▶ **DATA**:
- - - -
(* ===== verification/WalReader.v ===== *)
(** * The SQLite WAL reader (src/wal_reader.go)

    [WALReader] parses the frames of a write-ahead log that SQLite may be
    appending to at the same time, checks salts and the running checksum, and
    builds the map from each page to the offset of its latest committed version
    ([PageMap]).  The file is read through an [io.ReaderAt] whose contents may
    change between two calls: [wr_read r k] is the reader as the [k]-th call
    sees it, and [wr_clock] counts the calls made so far. *)

From S2P Require Import Prelude.
From Stdlib Require Import ZArith Lia Strings.Byte.
From stdpp Require Import base numbers list strings gmap sorting.
Local Open Scope Z_scope.

Definition WALHeaderSize : Z := 32.
Definition WALFrameHeaderSize : Z := 24.

(** ** Checksums *)

Fixpoint checksum_units (bo : ByteOrder) (s0 s1 : Z) (b : list byte) : Z * Z :=
  match b with
  | b0 :: b1 :: b2 :: b3 :: b4 :: b5 :: b6 :: b7 :: rest =>
      let s0 := u32 (s0 + u32 (Uint32 bo [b0; b1; b2; b3] + s1)) in
      let s1 := u32 (s1 + u32 (Uint32 bo [b4; b5; b6; b7] + s0)) in
      checksum_units bo s0 s1 rest
  | _ => (s0, s1)
  end.

Definition WALChecksum (bo : ByteOrder) (s0 s1 : Z) (b : list byte) : result (Z * Z) :=
  _ ← assert (Z.of_nat (length b) mod 8 =? 0) "misaligned checksum byte slice";
  Ok (checksum_units bo s0 s1 b).

(** ** The reader *)

(** How [readerSize] learns the size of the underlying reader: from [Stat]
    (an [*os.File]), from [Size] (a [*bytes.Reader]), or not at all. *)
Inductive size_source : Type :=
| HasStat (stat : result Z)
| HasSize (n : Z)
| NoSize.

Record WALReader : Type := {
  wr_read : nat -> ReaderAt;
  wr_source : size_source;
  wr_size : Z;
  wr_frameN : Z;
  wr_bo : ByteOrder;
  wr_pageSize : Z;
  wr_seq : Z;
  wr_salt1 : Z;
  wr_salt2 : Z;
  wr_chksum1 : Z;
  wr_chksum2 : Z;
  wr_clock : nat
}.

Definition PageSize (r : WALReader) : Z := wr_pageSize r.

(** [frameSize] as the code computes it, in 32 bits. *)
Definition frameSize (r : WALReader) : Z := u32 (wr_pageSize r + WALFrameHeaderSize).

Definition Offset (r : WALReader) : Z :=
  if wr_frameN r =? 0 then 0
  else WALHeaderSize + (wr_frameN r - 1) * (WALFrameHeaderSize + wr_pageSize r).

Definition beyondBound (r : WALReader) (off n : Z) : bool :=
  (0 <? wr_size r) && (wr_size r <? off + n).

Definition readerSize (src : size_source) : result Z :=
  match src with
  | HasStat stat => stat
  | HasSize n => Ok n
  | NoSize => Ok 0
  end.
- - - -
▶ **DIRECTIONS FOR THIS TASK**: Please copy out each line of the material that holds the string "readerSize".

▶ **TASK RESULT**:
(** How [readerSize] learns the size of the underlying reader: from [Stat]
Definition readerSize (src : size_source) : result Z :=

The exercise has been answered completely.